### WHAT IS EXPECTED
Print every record word for word.

------------------------------------------------

Lemma dep_text_no c d : c = ","%char \/ c = "|"%char -> clean_dep d = true -> no_byte c (dep_text d) = true.
Proof.
  intros Hc (_ & H1 & _ & H3 & _ & Hr)%clean_dep_inv. unfold dep_text. rewrite !no_byte_app, (reqs_no c (dName d) _ Hc) by done.
  by destruct Hc as [-> | ->]; rewrite ?H1, ?H3.
Qed.

Lemma deps_back ds : forallb clean_dep ds = true -> omap info_dependency (Split (Join (dep_text <$> ds) ",") ",") =
  (fun d => {| dName := dName d; dRequirements := dRequirements d; dType := "runtime" |}) <$> ds.
Proof.
  intros H. destruct ds as [|d ds]; [done|]. rewrite Split_Join; [|done|].
  - generalize (d :: ds) H. clear d ds H. induction l as [|d ds IH]; [done|]. cbn [forallb]. intros [Hd H]%andb_true_iff.
    rewrite !fmap_cons. cbn [omap list_omap]. by rewrite dep_back, IH.
  - apply Forall_fmap, Forall_forall. intros x Hx. apply dep_text_no; [by left|].
    apply (proj1 (forallb_forall _ _) H). by apply list_elem_of_In.
Qed.

Lemma meta_of_line_seen m : clean_meta m = true -> meta_of_line (gName m) (infoLine m) = Some (seen m).
Proof.
  intros Hm. pose proof (fields_back m Hm) as Hf. pose proof (fields_no_comma m Hm) as Hc.
  apply clean_meta_inv in Hm as (Hsafe & Hdash & _ & _ & Hdeps & _).
  unfold meta_of_line. rewrite infoLine_parts.
  set (rest := Join (dep_text <$> runtimeDeps m) "," +:+ String "|" (Join (field_texts m) ",")).
  assert (Hsp : no_byte " " (versionPlatform m) = true).
  { unfold info_safe, validName in Hsafe. bool_prop. by apply (no_byte_forallb name_char). }
  change (Cut (versionPlatform m +:+ String " " rest) " ") with (Cut (versionPlatform m +:+ String " " rest) (String " " "")).
  rewrite Cut_first by done. assert (Hne : versionPlatform m <> "").
  { intros E. unfold info_safe in Hsafe. by rewrite E in Hsafe. }
  destruct (String.eqb_spec (versionPlatform m) ""); [done|].
  assert (Ev : Cut (versionPlatform m) "-" = (gVersion m, if String.eqb (platform m) "ruby" then "" else platform m,
                                              negb (String.eqb (platform m) "ruby"))).
  { unfold versionPlatform. destruct (String.eqb (platform m) "ruby"); [by apply Cut_absent|].
    change (gVersion m +:+ "-" +:+ platform m) with (gVersion m +:+ String "-" (platform m)). by apply Cut_first. }
  rewrite Ev. assert (Hb : no_byte "|" (Join (dep_text <$> runtimeDeps m) ",") = true).
  { apply (no_byte_Join "|" ","); [done|]. apply Forall_fmap, Forall_forall. intros d Hd. apply dep_text_no; [by right|].
    apply (proj1 (forallb_forall _ _) Hdeps). by apply list_elem_of_In. }
  unfold rest. change (Cut (Join (dep_text <$> runtimeDeps m) "," +:+ String "|" (Join (field_texts m) ",")) "|") with
    (Cut (Join (dep_text <$> runtimeDeps m) "," +:+ String "|" (Join (field_texts m) ",")) (String "|" "")).
  rewrite Cut_first by done. rewrite (Split_Join (field_texts m)) by done. by rewrite Hf, deps_back.
Qed.

(** C26: a repository that proxies a hosted one reads the hosted metadata back from
    /info: for names, versions, dependencies and requirements that a line can
    hold, the versions it sees are those stored, with their platforms, runtime
    dependencies, checksums and required versions, in the order of the index. *)
Theorem proxied_metadata {U : UnicodeTables} name ms :
  Forall (fun m => gName m = name /\ clean_meta m = true) ms ->
  metasFromInfo name (buildInfo ms) = sortMetas (seen <$> ms).
Proof.
  intros H. unfold metasFromInfo. rewrite infoLines_buildInfo.
  - f_equal. induction H as [|m ms [<- Hm] _ IH]; [done|]. rewrite !fmap_cons. cbn [omap list_omap]. by rewrite meta_of_line_seen, IH.
  - revert H. apply List.Forall_impl. intros m [_ Hm]. by apply clean_meta_inv in Hm as [? _].
Qed.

------------------------------------------------

### RESPONSE
Lemma dep_text_no c d : c = ","%char \/ c = "|"%char -> clean_dep d = true -> no_byte c (dep_text d) = true.
Proof.
  intros Hc (_ & H1 & _ & H3 & _ & Hr)%clean_dep_inv. unfold dep_text. rewrite !no_byte_app, (reqs_no c (dName d) _ Hc) by done.
  by destruct Hc as [-> | ->]; rewrite ?H1, ?H3.
Qed.

Lemma deps_back ds : forallb clean_dep ds = true -> omap info_dependency (Split (Join (dep_text <$> ds) ",") ",") =
  (fun d => {| dName := dName d; dRequirements := dRequirements d; dType := "runtime" |}) <$> ds.
Proof.
  intros H. destruct ds as [|d ds]; [done|]. rewrite Split_Join; [|done|].
  - generalize (d :: ds) H. clear d ds H. induction l as [|d ds IH]; [done|]. cbn [forallb]. intros [Hd H]%andb_true_iff.
    rewrite !fmap_cons. cbn [omap list_omap]. by rewrite dep_back, IH.
  - apply Forall_fmap, Forall_forall. intros x Hx. apply dep_text_no; [by left|].
    apply (proj1 (forallb_forall _ _) H). by apply list_elem_of_In.
Qed.

Lemma meta_of_line_seen m : clean_meta m = true -> meta_of_line (gName m) (infoLine m) = Some (seen m).
Proof.
  intros Hm. pose proof (fields_back m Hm) as Hf. pose proof (fields_no_comma m Hm) as Hc.
  apply clean_meta_inv in Hm as (Hsafe & Hdash & _ & _ & Hdeps & _).
  unfold meta_of_line. rewrite infoLine_parts.
  set (rest := Join (dep_text <$> runtimeDeps m) "," +:+ String "|" (Join (field_texts m) ",")).
  assert (Hsp : no_byte " " (versionPlatform m) = true).
  { unfold info_safe, validName in Hsafe. bool_prop. by apply (no_byte_forallb name_char). }
  change (Cut (versionPlatform m +:+ String " " rest) " ") with (Cut (versionPlatform m +:+ String " " rest) (String " " "")).
  rewrite Cut_first by done. assert (Hne : versionPlatform m <> "").
  { intros E. unfold info_safe in Hsafe. by rewrite E in Hsafe. }
  destruct (String.eqb_spec (versionPlatform m) ""); [done|].
  assert (Ev : Cut (versionPlatform m) "-" = (gVersion m, if String.eqb (platform m) "ruby" then "" else platform m,
                                              negb (String.eqb (platform m) "ruby"))).
  { unfold versionPlatform. destruct (String.eqb (platform m) "ruby"); [by apply Cut_absent|].
    change (gVersion m +:+ "-" +:+ platform m) with (gVersion m +:+ String "-" (platform m)). by apply Cut_first. }
  rewrite Ev. assert (Hb : no_byte "|" (Join (dep_text <$> runtimeDeps m) ",") = true).
  { apply (no_byte_Join "|" ","); [done|]. apply Forall_fmap, Forall_forall. intros d Hd. apply dep_text_no; [by right|].
    apply (proj1 (forallb_forall _ _) Hdeps). by apply list_elem_of_In. }
  unfold rest. change (Cut (Join (dep_text <$> runtimeDeps m) "," +:+ String "|" (Join (field_texts m) ",")) "|") with
    (Cut (Join (dep_text <$> runtimeDeps m) "," +:+ String "|" (Join (field_texts m) ",")) (String "|" "")).
  rewrite Cut_first by done. rewrite (Split_Join (field_texts m)) by done. by rewrite Hf, deps_back.
Qed.

(** C26: a repository that proxies a hosted one reads the hosted metadata back from
    /info: for names, versions, dependencies and requirements that a line can
    hold, the versions it sees are those stored, with their platforms, runtime
    dependencies, checksums and required versions, in the order of the index. *)
Theorem proxied_metadata {U : UnicodeTables} name ms :
  Forall (fun m => gName m = name /\ clean_meta m = true) ms ->
  metasFromInfo name (buildInfo ms) = sortMetas (seen <$> ms).
Proof.
  intros H. unfold metasFromInfo. rewrite infoLines_buildInfo.
  - f_equal. induction H as [|m ms [<- Hm] _ IH]; [done|]. rewrite !fmap_cons. cbn [omap list_omap]. by rewrite meta_of_line_seen, IH.
  - revert H. apply List.Forall_impl. intros m [_ Hm]. by apply clean_meta_inv in Hm as [? _].
Qed.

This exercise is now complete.